- 3 tablespoons butter
 - 1/2 cup diced onion
 - 1/2 cup sliced celery
 - 1/4 cup flour
 - 1 tablespoon minced fresh rosemary
 - 1 teaspoon chopped fresh thyme
 - 1/4 teaspoon black pepper
 - 2 cups College Inn® Chicken Broth
 - 2 cups cubed cooked turkey
 - 1 cup frozen peas and carrots
 - 1 1/2 cups chopped cooked green beans
 - 1 (17.3 ounce) package frozen puff pastry sheets, thawed according to package directions
 - 1 egg
 - 1 tablespoon water
 
- Preheat oven to 400 degrees F. Melt butter in a large saucepan over medium heat. Cook onion, celery, flour, rosemary, thyme and pepper, 3 minutes, stirring constantly.

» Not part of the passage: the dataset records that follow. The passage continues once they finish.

Lemma success_carries_service_text_witness :
  fst (perform (CheckCompliance "Le théorème de Pythagore" "D1.3") Samples.sound_agent)
    !! "status" = Some "success" /\
  exists (request : ChatRequest) (text key : string),
    sent (client (snd (perform (CheckCompliance "Le théorème de Pythagore" "D1.3")
                         Samples.sound_agent)))
      = sent (client Samples.sound_agent) ++ [request] /\
    respond (client Samples.sound_agent) (sent (client Samples.sound_agent)) request
      = Content text /\
    fst (perform (CheckCompliance "Le théorème de Pythagore" "D1.3") Samples.sound_agent)
      = {[ "status" := "success"; key := text ]} /\
    (key = "evaluation" \/ key = "plan").
Proof.
  assert (H : fst (perform (CheckCompliance "Le théorème de Pythagore" "D1.3")
                     Samples.sound_agent) !! "status" = Some "success")
    by (vm_compute; reflexivity).
  split; [exact H|].
  exact (success_carries_service_text _ _ H).
Defined.

End CallFacts.

(** ** What the prompts quote *)

Module PromptFacts.
Import Framework AcademicCompliance.

Lemma append_empty_r (s : string) : s +:+ "" = s.
Proof.
  induction s as [|ch s IH]; [reflexivity|].
  change (String ch (s +:+ "") = String ch s). now rewrite IH.
Qed.

Lemma occurs_in_self (s : string) : occurs_in s s.
Proof. exists "", "". change (s = s +:+ ""). now rewrite append_empty_r. Qed.

Lemma occurs_in_front (needle piece rest : string) :
  occurs_in needle piece -> occurs_in needle (piece +:+ rest).
Proof.
  intros (before & after & ->).
  exists before, (after +:+ rest). now rewrite !append_assoc.
Qed.

(** Every item of a joined list is part of the result. *)
Lemma join_occurs (sep item : string) (items : list string) :
  item ∈ items -> occurs_in item (join sep items).
Proof.
  induction items as [|x rest IH]; intros Hin; [now apply elem_of_nil in Hin|].
  destruct rest as [|y rest].
  - apply list_elem_of_singleton in Hin as ->. apply occurs_in_self.
  - change (occurs_in item (x +:+ sep +:+ join sep (y :: rest))).
    apply elem_of_cons in Hin as [-> | Hin].
    + apply occurs_in_here.
    + do 2 apply occurs_in_skip. now apply IH.
Qed.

 - Slowly add broth, stirring until smooth. Cook, stirring constantly, until thickened.
 - Stir in turkey, peas and carrots and green beans. Spoon into four 10-oz. ramekins.

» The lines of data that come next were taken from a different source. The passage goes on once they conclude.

(** * Route-monitoring engine of ticketsniper: a shallow embedding

    The development follows the layout of [backend/app]:
    - [Py]        : the Python values and exceptions the code manipulates;
    - [Models]    : db/models/route.py, db/models/user.py and the request
                    schema of schemas/route.py;
    - [Runtime]   : the outside world (PostgreSQL tables, Redis, the upstream
                    HTTP API, the Celery queue) and the state-and-exception
                    monad in which the code runs;
    - [ApiClient] : services/regiojet_api_client.py;
    - [Checker]   : services/regiojet_checker_service.py;
    - [Crud]      : db/crud/crud_route.py;
    - [Locations] : services/regiojet_data_parser.py and
                    services/regiojet_data_service.py (location directory);
    - [Endpoints] : api/endpoints/routes.py;
    - [Tasks]     : worker/tasks.py.
    Theorems come after all definitions. *)

From stdpp Require Import gmap strings list fin_maps pretty.
From Stdlib Require Import ZArith Ascii.

Set Warnings "-register-all".

Local Open Scope string_scope.
Local Open Scope Z_scope.

(* ===================================================================== *)
(** ** Python values and exceptions *)
(* ===================================================================== *)

Module Py.

(** A Python float as produced by [json.loads]: a finite double is the dyadic
    rational [m * 2^e]; [NaN] and the infinities are accepted by the parser. *)
Inductive pyfloat :=
| FNaN
| FInf (negative : bool)
| FFin (m e : Z).

(** The values [response.json()] and [json.loads] can return.  A [dict] keeps
    its items in document order; a key written twice keeps its last value,
    which is what [dict_get] reads. *)
Inductive json :=
| JNull
| JBool (b : bool)
| JInt (z : Z)
| JFloat (f : pyfloat)
| JStr (s : string)
| JList (l : list json)
| JDict (d : list (string * json)).

Definition pydict : Type := list (string * json).

Fixpoint dict_get (k : string) (d : pydict) : option json :=
  match d with
  | [] => None
  | (k', v) :: d' =>
      match dict_get k d' with
      | Some w => Some w
      | None => if String.eqb k k' then Some v else None
      end
  end.

(** [d.get(k, dflt)] and [d.get(k)] *)
Definition get_default (k : string) (dflt : json) (d : pydict) : json :=
  match dict_get k d with Some v => v | None => dflt end.

Definition get (k : string) (d : pydict) : json := get_default k JNull d.

(** Truth value of a Python object, as used by [if x:] and [x or y]. *)
Definition truthy (j : json) : bool :=
  match j with
  | JNull => false
  | JBool b => b
  | JInt z => negb (z =? 0)
  | JFloat FNaN => true
  | JFloat (FInf _) => true
  | JFloat (FFin m _) => negb (m =? 0)
  | JStr s => negb (String.eqb s "")
  | JList l => match l with [] => false | _ => true end
  | JDict d => match d with [] => false | _ => true end
  end.
(** * Borealis demos: gate-argument padding, loss tiling and circuit layout

    A shallow embedding of the executable cells of the three notebooks
    (quickstart, beginner and advanced Borealis tutorials).  The notebooks
    build seven per-time-bin gate-argument lists, pad them for loop fill
    and loop drain, tile the detector-channel efficiencies, lay out the
    time-domain circuit and crop the vacuum modes from the results.

    Part I holds the definitions, Part II the proofs, Part III further
    properties of the notebooks' code. *)

From Stdlib Require Import ZArith QArith Qabs Lia Lqa.
From stdpp Require Import base list.
(** The classes of [SSL_get_error] for which [GetSSLError] has nothing to
    report, and those it reports. *)
Definition would_block (e : ssl_error) : bool :=
  match e with
  | SSL_ERROR_NONE | SSL_ERROR_WANT_READ | SSL_ERROR_WANT_WRITE
  | SSL_ERROR_WANT_X509_LOOKUP => true
  | _ => false
  end.

Definition fatal (e : ssl_error) : bool :=
  match e with
  | SSL_ERROR_SSL | SSL_ERROR_SYSCALL | SSL_ERROR_ZERO_RETURN => true
  | _ => false
  end.

(** What [GetSSLError] leaves in [*msg]: the text of the error queue for
    [SSL_ERROR_SSL] and [SSL_ERROR_SYSCALL], nothing otherwise. *)
Definition error_text (e : js_error) : string :=
  match e with
  | ssl_exception msg => msg
  | _ => EmptyString
  end.

(** What kind of transport write waits for [OnStreamAfterWrite]. *)
Inductive WriteKind :=
| DataWrite    (* issued by [EncOut] *)
| EmptyWrite.  (* issued by [DoWrite] for an empty payload *)

Inductive Immediate :=
| ImmInvokeQueued                 (* [InvokeQueued(0)] *)
| ImmAfterWrite (k : WriteKind).  (* [OnStreamAfterWrite(_, 0)] *)

Inductive Event :=
| EvSSL_read (enc_in : bytes)
| EvSSL_write (payload : bytes) (num : Z) (written : Z)
| EvSSL_shutdown
| EvStreamWrite (k : WriteKind) (bufs : list bytes) (res : StreamWriteResult)
| EvStreamShutdown
| EvEmitRead (nread : Z) (data : bytes)
| EvOnError (e : js_error)
| EvThrow
| EvDone (w : WriteWrap) (status : Z) (msg : option string)
| EvHelloParse (data : bytes)
| EvOnClientHello
| EvOnCertCb
| EvOnNewSession
| EvOnHandshakeStart
| EvOnHandshakeDone.

(** What drives the wrap: the transport, the event loop and JavaScript. *)
Inductive Op :=
| OpStreamRead (nread : Z) (buf : bytes)  (* the transport delivers *)
| OpDoWrite (w : WriteWrap) (bufs : list bytes)
| OpAfterWrite (status : Z)          (* the transport completes its oldest
                                        write *)
| OpImmediate                        (* the loop runs the oldest immediate *)
| OpStart
| OpDoShutdown
| OpDestroySSL
| OpEnableSessionCallbacks
| OpEndParser
| OpEnableCertCb
| OpCertCbDone (ctx : SniContext)
| OpNewSessionDone.

Definition op_of (c : Call) : Op :=
  match c with
  | CallDoWrite w bufs => OpDoWrite w bufs
  | CallStart => OpStart
  | CallDoShutdown => OpDoShutdown
  | CallDestroySSL => OpDestroySSL
  | CallEnableSessionCallbacks => OpEnableSessionCallbacks
  | CallEndParser => OpEndParser
  | CallEnableCertCb => OpEnableCertCb
  | CallCertCbDone ctx => OpCertCbDone ctx
  | CallNewSessionDone => OpNewSessionDone
  end.

(** The calls of the handlers an engine callback reaches. *)
Definition reaction (cb : EngineCallback) : list Call :=
  match cb with
  | cb_info _ _ onstart ondone => onstart ++ ondone
  | cb_new_session _ js => js
  | cb_cert js => js
  end.

Section Wrap.

Variable E : Env.

(** The fields of the base class [SSLWrap<TLSWrap>] (node_crypto.h). *)
Record SSLWrap := {
  kind_ : Kind;
  ssl_ : option (SSL E);  (* [SSLPointer]; [None] once reset *)
  session_callbacks_ : bool;
  awaiting_new_session_ : bool;
  cert_cb_ : option CertCb;  (* [None] is [nullptr] *)
  cert_cb_running_ : bool;
  hello_parser_ : ClientHelloParser
}.

(** The collaborators' side: the transport, the event loop and a log. *)
Record World := {
  stream_ : option (Stream E);  (* underlying stream; [None] once the listener is removed *)
  in_flight_ : list WriteKind;  (* transport writes not yet completed, oldest first *)
  immediates_ : list Immediate;  (* closures queued by [SetImmediate], oldest first *)
  trace_ : list Event  (* calls made to the collaborators, most recent first *)
}.

(** [TLSWrap] (tls_wrap.cc); the base class and the world are reached
    through coercions, so [ssl_ s] and [trace_ s] read as in the source. *)
Record TLSWrap := {
  ssl_wrap :> SSLWrap;
  started_ : bool;
  established_ : bool;
  shutdown_ : bool;
  eof_ : bool;
  write_callback_scheduled_ : bool;
  in_dowrite_ : bool;
  write_size_ : nat;
  current_write_ : option WriteWrap;
  current_empty_write_ : option WriteWrap;
  pending_cleartext_input_ : bytes;
  enc_in_ : bytes;  (* incoming [NodeBIO], oldest byte first *)
  enc_out_ : bytes;  (* outgoing [NodeBIO], oldest byte first *)
  error_ : string;
  world :> World
}.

 - Cut 4 circles out of puff pastry sheet, using outer edge of ramekin as a guide. Place pastry over turkey mixture in each ramekin. Blend egg and water; brush over pastry. Place ramekins on rimmed baking sheet.
 - Bake 25 minutes or until golden brown and puffed. Let stand 10 minutes before serving.